▶ [Required action] Among the records below, find the line that has "write_receipt_db in H"; from there, give the lines again exactly, and stop after the line that has "repeat match goal".

** Opening Given records block **

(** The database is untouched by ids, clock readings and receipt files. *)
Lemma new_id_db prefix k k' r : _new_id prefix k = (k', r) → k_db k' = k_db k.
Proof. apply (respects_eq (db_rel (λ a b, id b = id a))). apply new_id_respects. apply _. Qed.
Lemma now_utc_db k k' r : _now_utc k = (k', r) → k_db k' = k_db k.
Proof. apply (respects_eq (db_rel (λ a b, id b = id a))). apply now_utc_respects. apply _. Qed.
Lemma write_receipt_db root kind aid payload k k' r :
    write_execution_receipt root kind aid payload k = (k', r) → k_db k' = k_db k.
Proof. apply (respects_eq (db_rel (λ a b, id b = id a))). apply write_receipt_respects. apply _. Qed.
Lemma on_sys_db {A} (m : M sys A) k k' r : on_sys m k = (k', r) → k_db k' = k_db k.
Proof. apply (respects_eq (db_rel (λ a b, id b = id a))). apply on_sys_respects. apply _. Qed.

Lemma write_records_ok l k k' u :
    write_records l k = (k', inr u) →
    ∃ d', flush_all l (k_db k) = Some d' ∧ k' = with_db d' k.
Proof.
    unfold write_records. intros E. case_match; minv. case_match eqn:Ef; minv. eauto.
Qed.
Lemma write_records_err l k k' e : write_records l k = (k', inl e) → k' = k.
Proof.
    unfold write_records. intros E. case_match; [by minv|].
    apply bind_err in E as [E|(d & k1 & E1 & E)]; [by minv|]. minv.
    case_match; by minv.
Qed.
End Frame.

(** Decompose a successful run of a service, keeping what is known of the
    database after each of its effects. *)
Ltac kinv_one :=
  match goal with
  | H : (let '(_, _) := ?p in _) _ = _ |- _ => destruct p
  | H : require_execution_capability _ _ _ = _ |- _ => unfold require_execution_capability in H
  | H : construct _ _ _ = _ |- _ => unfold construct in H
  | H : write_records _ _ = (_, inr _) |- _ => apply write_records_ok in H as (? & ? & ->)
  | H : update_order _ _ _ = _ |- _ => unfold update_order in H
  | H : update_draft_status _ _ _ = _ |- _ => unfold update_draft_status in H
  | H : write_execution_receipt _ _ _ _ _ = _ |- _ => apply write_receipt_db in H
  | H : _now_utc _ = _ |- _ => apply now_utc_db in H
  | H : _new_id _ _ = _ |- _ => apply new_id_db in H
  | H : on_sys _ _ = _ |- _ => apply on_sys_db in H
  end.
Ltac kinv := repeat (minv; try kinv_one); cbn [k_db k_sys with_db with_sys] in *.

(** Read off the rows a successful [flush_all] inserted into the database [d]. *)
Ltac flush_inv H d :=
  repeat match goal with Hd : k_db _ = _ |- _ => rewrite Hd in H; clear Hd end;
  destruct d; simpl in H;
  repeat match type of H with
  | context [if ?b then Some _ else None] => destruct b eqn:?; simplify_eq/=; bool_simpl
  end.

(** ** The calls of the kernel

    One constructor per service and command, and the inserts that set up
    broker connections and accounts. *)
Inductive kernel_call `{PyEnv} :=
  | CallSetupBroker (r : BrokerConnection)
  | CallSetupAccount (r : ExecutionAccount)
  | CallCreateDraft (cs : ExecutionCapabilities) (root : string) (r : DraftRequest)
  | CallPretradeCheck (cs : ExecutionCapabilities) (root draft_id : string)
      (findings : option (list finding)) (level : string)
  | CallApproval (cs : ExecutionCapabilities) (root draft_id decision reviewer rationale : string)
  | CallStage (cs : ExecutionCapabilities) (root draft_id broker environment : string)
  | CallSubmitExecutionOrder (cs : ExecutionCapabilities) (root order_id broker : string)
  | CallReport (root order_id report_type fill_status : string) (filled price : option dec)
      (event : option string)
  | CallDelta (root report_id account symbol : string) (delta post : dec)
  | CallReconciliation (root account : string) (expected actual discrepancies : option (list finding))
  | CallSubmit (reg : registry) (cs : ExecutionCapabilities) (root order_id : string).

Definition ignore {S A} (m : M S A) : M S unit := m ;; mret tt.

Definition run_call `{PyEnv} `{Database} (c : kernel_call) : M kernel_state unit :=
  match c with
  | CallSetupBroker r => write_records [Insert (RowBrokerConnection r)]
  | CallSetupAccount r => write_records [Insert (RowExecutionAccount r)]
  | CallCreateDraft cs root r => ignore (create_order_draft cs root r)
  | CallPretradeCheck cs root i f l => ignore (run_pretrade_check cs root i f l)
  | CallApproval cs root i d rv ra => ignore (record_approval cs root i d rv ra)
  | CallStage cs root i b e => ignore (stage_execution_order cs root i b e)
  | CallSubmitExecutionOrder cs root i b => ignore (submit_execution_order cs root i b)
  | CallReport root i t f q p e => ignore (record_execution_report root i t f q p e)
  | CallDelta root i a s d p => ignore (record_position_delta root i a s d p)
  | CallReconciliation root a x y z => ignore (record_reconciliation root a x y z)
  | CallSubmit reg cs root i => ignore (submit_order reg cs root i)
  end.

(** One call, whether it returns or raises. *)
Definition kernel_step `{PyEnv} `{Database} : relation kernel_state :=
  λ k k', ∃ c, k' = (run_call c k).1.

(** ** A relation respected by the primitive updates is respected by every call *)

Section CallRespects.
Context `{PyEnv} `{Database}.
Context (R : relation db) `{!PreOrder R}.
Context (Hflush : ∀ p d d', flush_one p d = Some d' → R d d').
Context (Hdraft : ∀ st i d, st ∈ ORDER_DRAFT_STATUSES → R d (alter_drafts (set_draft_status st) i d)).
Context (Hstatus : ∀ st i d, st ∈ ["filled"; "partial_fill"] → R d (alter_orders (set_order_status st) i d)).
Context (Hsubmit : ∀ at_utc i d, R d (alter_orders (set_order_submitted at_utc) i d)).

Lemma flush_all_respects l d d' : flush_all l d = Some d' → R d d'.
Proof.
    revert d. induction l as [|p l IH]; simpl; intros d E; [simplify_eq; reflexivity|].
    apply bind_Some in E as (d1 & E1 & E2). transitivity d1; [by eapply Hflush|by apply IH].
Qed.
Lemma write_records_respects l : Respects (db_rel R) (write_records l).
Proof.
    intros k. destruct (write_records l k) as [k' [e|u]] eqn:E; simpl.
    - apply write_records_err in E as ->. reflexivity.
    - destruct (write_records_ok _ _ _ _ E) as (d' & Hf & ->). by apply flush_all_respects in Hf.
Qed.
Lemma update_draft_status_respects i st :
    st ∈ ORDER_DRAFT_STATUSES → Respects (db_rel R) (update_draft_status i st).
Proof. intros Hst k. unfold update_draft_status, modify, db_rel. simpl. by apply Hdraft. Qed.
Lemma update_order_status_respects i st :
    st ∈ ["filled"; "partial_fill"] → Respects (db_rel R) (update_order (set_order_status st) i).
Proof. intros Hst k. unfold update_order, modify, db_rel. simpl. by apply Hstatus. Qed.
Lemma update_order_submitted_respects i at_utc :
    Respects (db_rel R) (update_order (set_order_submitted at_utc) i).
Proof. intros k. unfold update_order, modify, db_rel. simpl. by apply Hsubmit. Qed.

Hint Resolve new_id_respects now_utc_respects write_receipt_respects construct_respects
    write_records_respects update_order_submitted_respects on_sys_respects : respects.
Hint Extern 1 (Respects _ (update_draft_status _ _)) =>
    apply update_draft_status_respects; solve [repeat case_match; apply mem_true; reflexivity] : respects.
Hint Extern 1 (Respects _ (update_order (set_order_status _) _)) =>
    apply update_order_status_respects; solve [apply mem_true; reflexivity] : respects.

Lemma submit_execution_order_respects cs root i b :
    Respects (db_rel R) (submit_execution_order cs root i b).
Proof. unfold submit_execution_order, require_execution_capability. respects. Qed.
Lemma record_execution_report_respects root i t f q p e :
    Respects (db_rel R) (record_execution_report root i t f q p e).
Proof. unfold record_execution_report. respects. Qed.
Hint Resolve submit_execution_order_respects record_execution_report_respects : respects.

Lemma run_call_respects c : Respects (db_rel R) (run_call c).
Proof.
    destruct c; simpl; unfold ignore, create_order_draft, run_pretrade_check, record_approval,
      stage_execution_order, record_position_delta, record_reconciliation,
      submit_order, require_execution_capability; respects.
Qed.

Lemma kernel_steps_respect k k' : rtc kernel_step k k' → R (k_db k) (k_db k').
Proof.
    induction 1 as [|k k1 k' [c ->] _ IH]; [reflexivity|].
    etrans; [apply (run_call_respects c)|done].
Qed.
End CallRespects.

** Closing Given records block **

▶ [Answer for this exercise]
  | H : write_execution_receipt _ _ _ _ _ = _ |- _ => apply write_receipt_db in H
  | H : _now_utc _ = _ |- _ => apply now_utc_db in H
  | H : _new_id _ _ = _ |- _ => apply new_id_db in H
  | H : on_sys _ _ = _ |- _ => apply on_sys_db in H
  end.
Ltac kinv := repeat (minv; try kinv_one); cbn [k_db k_sys with_db with_sys] in *.

(** Read off the rows a successful [flush_all] inserted into the database [d]. *)
Ltac flush_inv H d :=
  repeat match goal with Hd : k_db _ = _ |- _ => rewrite Hd in H; clear Hd end;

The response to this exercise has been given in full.